=== Begin Enclosure ===

(* ===== verification/GraphIntern.v ===== *)
(** The table of shared nodes: [intern] gives the node of the table that equals the given
    one, if there is one, and notes the given one otherwise ([intern_shares]);
    [add_raw] makes no node that is there already ([add_raw_shares]). *)

From S2P Require Import Prelude BitField SysBits SysEnums FixedCap Layout SysTypes SysData World Places SysExt Ffi Odin Graph Arena.
From S2P Require Import Handles HandleLaws TempIds CallAbi Generated Safety Client Start GraphSearch GraphLaws GraphOps GraphCreate.

(** * Equal nodes *)

(** The words of extra data of a node, and their bytes. *)
Definition extra_len (spec : Node_Spec) (h : hdr) : Z :=
  as_u8 (default 0 (ns_extra_sizes spec !! Z.to_nat (h_rtype h)) + dwords_of h).
Definition extra_of (spec : Node_Spec) (h : hdr) : list Z := take (4 * Z.to_nat (extra_len spec h)) (drop 20 (h_tail h)).

(** The first word of a node: type, data type, lane and class bits. *)
Definition spec_word (h : hdr) : list Z := take 4 (image h).

Definition same_node (spec : Node_Spec) (a b : anode) : Prop :=
  spec_word (an_hdr a) = spec_word (an_hdr b) /\ an_ins a = an_ins b /\ extra_of spec (an_hdr a) = extra_of spec (an_hdr b).

#[export] Instance same_node_dec spec a b : Decision (same_node spec a b).
Proof. unfold same_node. apply _. Defined.

(** Its type is in the tables, its extra data in its block and its inputs are ids. *)
Record sized (spec : Node_Spec) (a : anode) : Prop := Sized {
  sz_type : is_Some (ns_extra_sizes spec !! Z.to_nat (h_rtype (an_hdr a)));
  sz_extra : 20 + 4 * extra_len spec (an_hdr a) <= Z.of_nat (length (h_tail (an_hdr a)));
  sz_ins : Forall (fun i => 0 <= i <= u32_max) (an_ins a)
}.

Lemma length_extra_of spec a : sized spec a -> Z.of_nat (length (extra_of spec (an_hdr a))) = 4 * extra_len spec (an_hdr a).
Proof.
  intros [_ He _]. unfold extra_of. rewrite length_take, length_drop.
  assert (0 <= extra_len spec (an_hdr a)) by (unfold extra_len, as_u8; apply Z.mod_pos_bound; lia). lia.
Qed.

Lemma words_ids l : Forall (fun i => 0 <= i <= u32_max) l -> words (length l) (ids_bytes l) = l.
Proof.
  induction 1 as [|i l Hi _ IH]; [done|]. cbn [length words ids_bytes].
  rewrite take_app_length', drop_app_length', from_to_le, IH by (by rewrite length_to_le).
  f_equal. apply Z.mod_small. unfold u32_max in Hi. change (2 ^ (8 * Z.of_nat 4)) with 4294967296. lia.
Qed.

Lemma ids_bytes_inj l l' :
  Forall (fun i => 0 <= i <= u32_max) l -> Forall (fun i => 0 <= i <= u32_max) l' -> ids_bytes l = ids_bytes l' -> l = l'.
Proof.
  intros Hl Hl' E. assert (En : length l = length l') by (pose proof (length_ids_bytes l); pose proof (length_ids_bytes l'); rewrite E in *; lia).
  rewrite <-(words_ids l Hl), <-(words_ids l' Hl'), E. by rewrite En.
Qed.

(** [node_hash_node] on the contents of a node *)
Definition node_hash (spec : Node_Spec) (a : anode) : Z :=
  let extra := extra_of spec (an_hdr a) in
  Z.max (as_u8 (hash_u32 (fold_left (fun h n => u32 (h + n)) (words (length extra / 4) extra ++ an_ins a) (from_le (spec_word (an_hdr a)))))) 1.

Lemma same_hash spec a b : same_node spec a b -> node_hash spec a = node_hash spec b.
Proof. unfold node_hash. by intros (-> & -> & ->). Qed.

Lemma node_hash_pos spec a : node_hash spec a <> 0.
Proof. unfold node_hash. lia. Qed.

Section table.
Context `{Virtual} `{Statics} (w : world) (prc : Z) (spec : Node_Spec).

Abbreviation gw := (gw w prc).
Abbreviation gst := (gst w prc).

Section node.
Context {v : view} {m : gmap Z Z} {g : gmap Z anode} {id : Z} {a : anode}.
Context (Hg : gst v m g) (Hsp : spec_at (p_node_spec (v_proc v)) = Some spec) (Ha : g !! id = Some a) (Hsz : sized spec a).

Lemma header_ok : hdr_ok (an_hdr a) /\ header_in m (node_ptr v id) (an_hdr a).
Proof. destruct (node_ok _ _ Hg Ha) as (_ & Hok & Hc). split; [apply Hok|apply Hc]. Qed.

Lemma word_run : load_bytes (node_ptr v id) 4 (gw v m) = Ret (spec_word (an_hdr a)) (gw v m).
Proof.
  destruct header_ok as [Hok Hh]. apply gw_load. change (Z.to_nat 4) with 4%nat. pose proof (load_sub _ _ _ _ 0 4 Hh) as El.
  rewrite Z.add_0_r in El. apply El. rewrite (length_image _ (ho_group _ Hok)). lia.
Qed.

Lemma extra_run : get_extra_dwords prc (node_ptr v id) (gw v m) = Ret (MkSlice (node_ptr v id + 44) (extra_len spec (an_hdr a))) (gw v m).
Proof.
  destruct header_ok as [Hok Hh]. unfold get_extra_dwords.
  rewrite (bind_run _ _ _ _ _ (read_spec_run w prc spec v m Hsp)), (bind_run _ _ _ _ _ (gw_field w prc Hg Ha RType)). cbn [hget].
  rewrite (bind_run _ _ _ _ _ (table_run _ _ 0 _ (sz_type _ _ Hsz))). by rewrite (bind_run _ _ _ _ _ (extra_dwords_run w prc v m _ _ Hok Hh)).
Qed.

Lemma extra_words_run :
  load_words (MkSlice (node_ptr v id + 44) (extra_len spec (an_hdr a))) (gw v m) = Ret (extra_of spec (an_hdr a)) (gw v m).
Proof.
  destruct header_ok as [Hok Hh]. pose proof (sz_extra _ _ Hsz) as Hx. unfold load_words. cbn [s_data s_len].
  assert (Hn : 0 <= extra_len spec (an_hdr a)) by (unfold extra_len, as_u8; apply Z.mod_pos_bound; lia).
  apply gw_load. change 44 with (Z.of_nat 44).
  rewrite (load_sub _ _ _ _ 44 _ Hh) by (rewrite (length_image _ (ho_group _ Hok)); lia).
  unfold extra_of. rewrite Z2Nat.inj_mul by lia. do 2 f_equal. change 44%nat with (24 + 20)%nat. rewrite <-drop_drop. f_equal.
  unfold image. rewrite !app_assoc. apply drop_app_length'. rewrite !length_app, !length_to_le, (ho_group _ Hok). done.
Qed.

Lemma ins_words_run :
  load_words (MkSlice (a_ptr (v_mem v) + 4 * hget InIdx (an_hdr a)) (hget InCount (an_hdr a))) (gw v m) = Ret (ids_bytes (an_ins a)) (gw v m).
Proof.
  destruct (node_ok _ _ Hg Ha) as (_ & [_ Hc _] & [_ Hi]). specialize (Hc Ins). specialize (Hi Ins). cbn [f_count f_idx arr_len arr_bytes] in *.
  unfold load_words. cbn [s_data s_len]. apply gw_load. rewrite Hc. by replace (Z.to_nat _) with (4 * length (an_ins a))%nat by lia.
Qed.

Lemma rtype_run : node_rtype (node_ptr v id) (gw v m) = Ret (h_rtype (an_hdr a)) (gw v m).
Proof. exact (gw_field w prc Hg Ha RType). Qed.

Lemma node_hash_run :
  (exists flags, ns_flags spec !! Z.to_nat (h_rtype (an_hdr a)) = Some flags /\ Interned ∈ flags) ->
  h_rtype (an_hdr a) <> DEAD_NODE_KIND ->
  node_hash_node prc (node_ptr v id) (gw v m) = Ret (node_hash spec a) (gw v m).
Proof.
  intros (flags & Ef & Hi) Hd. unfold node_hash_node, has_flag_node. rewrite bind_assoc_run, (bind_run _ _ _ _ _ (read_spec_run w prc spec v m Hsp)).
  rewrite bind_assoc_run, (bind_run _ _ _ _ _ rtype_run). rewrite bind_assoc_run. unfold table_at at 1. rewrite Ef. unfold bind at 1, ret at 1.
  unfold bind at 1, ret at 1. rewrite bool_decide_eq_true_2 by done. cbn [negb].
  rewrite (bind_run _ _ _ _ _ rtype_run), assert_run by (by apply negb_true_iff, Z.eqb_neq).
  unfold load_u32. rewrite bind_assoc_run, (bind_run _ _ _ _ _ word_run). unfold bind at 1, ret at 1.
  rewrite (bind_run _ _ _ _ _ extra_run), (bind_run _ _ _ _ _ (gw_array w prc Hg Ha Ins)). cbn [f_idx f_count].
  rewrite (bind_run _ _ _ _ _ extra_words_run), (bind_run _ _ _ _ _ ins_words_run). cbn [s_len]. unfold node_hash, ret.
  assert (Hl : (length (extra_of spec (an_hdr a)) / 4 = Z.to_nat (extra_len spec (an_hdr a)))%nat).
  { pose proof (length_extra_of _ _ Hsz). replace (length _) with (Z.to_nat (extra_len spec (an_hdr a)) * 4)%nat by lia. by apply Nat.div_mul. }
  destruct (node_ok _ _ Hg Ha) as (_ & [_ Hc _] & _). specialize (Hc Ins). cbn [f_count arr_len] in Hc.
  by rewrite Hl, Hc, Nat2Z.id, words_ids by apply Hsz.
Qed.
End node.

Lemma node_eq_run v m g x y a b :
  gst v m g -> spec_at (p_node_spec (v_proc v)) = Some spec -> g !! x = Some a -> g !! y = Some b -> sized spec a -> sized spec b ->
  node_eq prc x y (gw v m) = Ret (bool_decide (same_node spec a b)) (gw v m).
Proof.
  intros Hg Hsp Ha Hb Hsa Hsb. unfold node_eq. destruct (Z.eqb_spec x y) as [->|].
  { rewrite Ha in Hb. apply (inj Some) in Hb as ->. rewrite bool_decide_eq_true_2; done. }
  rewrite (bind_run _ _ _ _ _ (gw_get_node w prc Hg Ha)), (bind_run _ _ _ _ _ (gw_get_node w prc Hg Hb)).
  rewrite (bind_run _ _ _ _ _ (word_run Hg Hsp Ha Hsa)), (bind_run _ _ _ _ _ (word_run Hg Hsp Hb Hsb)). unfold same_node.
  case_bool_decide as Ew; cbn [negb]; [|rewrite bool_decide_eq_false_2; [done|tauto]].
  rewrite (bind_run _ _ _ _ _ (gw_array w prc Hg Ha Ins)), (bind_run _ _ _ _ _ (gw_array w prc Hg Hb Ins)). cbn [s_len f_idx f_count].
  destruct (node_ok _ _ Hg Ha) as (_ & [_ Hca _] & _). destruct (node_ok _ _ Hg Hb) as (_ & [_ Hcb _] & _).
  specialize (Hca Ins). specialize (Hcb Ins). cbn [f_count arr_len] in *.
  destruct (Z.eqb_spec (hget InCount (an_hdr a)) (hget InCount (an_hdr b))) as [Ec|Ec]; cbn [negb].
  2: { rewrite bool_decide_eq_false_2; [done|]. intros (_ & Ei & _). apply Ec. by rewrite Hca, Hcb, Ei. }
  rewrite (bind_run _ _ _ _ _ (ins_words_run Hg Hsp Ha Hsa)), (bind_run _ _ _ _ _ (ins_words_run Hg Hsp Hb Hsb)).
  case_bool_decide as Ei; cbn [negb]; [|rewrite bool_decide_eq_false_2; [done|intros (_ & E & _); apply Ei; by rewrite E]].
  apply ids_bytes_inj in Ei; [|apply Hsa|apply Hsb].
  rewrite (bind_run _ _ _ _ _ (extra_run Hg Hsp Ha Hsa)), (bind_run _ _ _ _ _ (extra_run Hg Hsp Hb Hsb)). cbn [s_len].
  pose proof (length_extra_of _ _ Hsa). pose proof (length_extra_of _ _ Hsb).
  destruct (Z.eqb_spec (extra_len spec (an_hdr a)) (extra_len spec (an_hdr b))) as [El|El]; cbn [negb].
  2: { rewrite bool_decide_eq_false_2; [done|]. intros (_ & _ & Ee). rewrite Ee in *. lia. }
  rewrite (bind_run _ _ _ _ _ (extra_words_run Hg Hsp Ha Hsa)), (bind_run _ _ _ _ _ (extra_words_run Hg Hsp Hb Hsb)).
  unfold ret. f_equal. by apply bool_decide_ext; tauto.
Qed.
(** ** The search in a table

    The entries of the table, each a hash and an id, up to its capacity. *)

Definition interner (v : view) : Interner := pm_interner (p_meta (v_proc v)).
Definition hash_at (v : view) : Z := in_hash_idx (interner v) * PRECISION.
Definition ids_at (v : view) : Z := 4 * in_node_idx (interner v).

Record table (m : gmap Z Z) (v : view) (g : gmap Z anode) (es : list (Z * Z)) : Prop := Table {
  tb_cap : in_cap (interner v) = Z.of_nat (length es);
  tb_vec : (length es mod 16 = 0)%nat;
  tb_align : (a_ptr (v_mem v) + hash_at v) mod 16 = 0;
  tb_hashes : load m (a_ptr (v_mem v) + hash_at v) (length es) = Some (map fst es);
  tb_ids : load m (a_ptr (v_mem v) + ids_at v) (4 * length es) = Some (ids_bytes (map snd es));
  tb_entry : forall k h i, es !! k = Some (h, i) -> h <> 0 -> exists a, g !! i = Some a /\ sized spec a /\ h = node_hash spec a
}.

(** The node [i] equals [a]. *)
Definition equals (g : gmap Z anode) (a : anode) (i : Z) : Prop :=
  match g !! i with Some b => same_node spec b a | None => False end.

#[export] Instance equals_dec g a i : Decision (equals g a i).
Proof. unfold equals. destruct (g !! i); apply _. Defined.

Lemma elem_of_hits needle (l : list Z) i x :
  x ∈ trues i (hits needle l) -> exists k, x = i + Z.of_nat k /\ l !! k = Some needle.
Proof.
  revert i. induction l as [|b l IH]; intros i Hx; cbn [hits map trues] in Hx; [by apply not_elem_of_nil in Hx|].
  apply elem_of_app in Hx as [Hx|Hx].
  - destruct (Z.eqb_spec b needle) as [->|]; [|by apply not_elem_of_nil in Hx]. apply list_elem_of_singleton in Hx as ->.
    exists 0%nat. split; [lia|done].
  - destruct (IH _ Hx) as (k & -> & Hk). exists (S k). split; [lia|done].
Qed.

Lemma interner_scan_run v m ids id (t : Z -> bool) fuel it xs :
  pending it xs -> (length xs <= fuel)%nat ->
  (forall x, x ∈ xs -> exists i, load_u32 (ids + 4 * x) (gw v m) = Ret i (gw v m) /\ node_eq prc i id (gw v m) = Ret (t x) (gw v m)) ->
  interner_scan prc ids id fuel it (gw v m) = Ret (default (-1) (List.find t xs)) (gw v m).
Proof.
  revert it xs. induction fuel as [|fuel IH]; intros it xs Hp Hf Ht; apply pending_next in Hp; destruct xs as [|x xs];
    cbn [interner_scan List.find length] in *; try (done || lia).
  - by rewrite Hp.
  - destruct Hp as (it' & -> & Hp). destruct (Ht x) as (i & E1 & E2); [by left|].
    rewrite (bind_run _ _ _ _ _ E1), (bind_run _ _ _ _ _ E2). destruct (t x); [done|].
    apply IH; [exact Hp|lia|]. intros y Hy. apply Ht. by right.
Qed.

Lemma ids_bytes_take l k x : l !! k = Some x -> take 4 (drop (4 * k) (ids_bytes l)) = to_le 4 x.
Proof.
  revert k. induction l as [|y l IH]; intros [|k] E; cbn [ids_bytes] in *; [done|done| |].
  - apply (inj Some) in E as ->. apply take_app_length'. by rewrite length_to_le.
  - replace (4 * S k)%nat with (4 + 4 * k)%nat by lia. rewrite <-drop_drop, drop_app_length' by by rewrite length_to_le. by apply IH.
Qed.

=== End Enclosure ===

■ What to produce: Search the material above for the word "revert", then copy each line that holds it.

■ Answer to the problem:
  revert i. induction l as [|b l IH]; intros i Hx; cbn [hits map trues] in Hx; [by apply not_elem_of_nil in Hx|].
  revert it xs. induction fuel as [|fuel IH]; intros it xs Hp Hf Ht; apply pending_next in Hp; destruct xs as [|x xs];
  revert k. induction l as [|y l IH]; intros [|k] E; cbn [ids_bytes] in *; [done|done| |].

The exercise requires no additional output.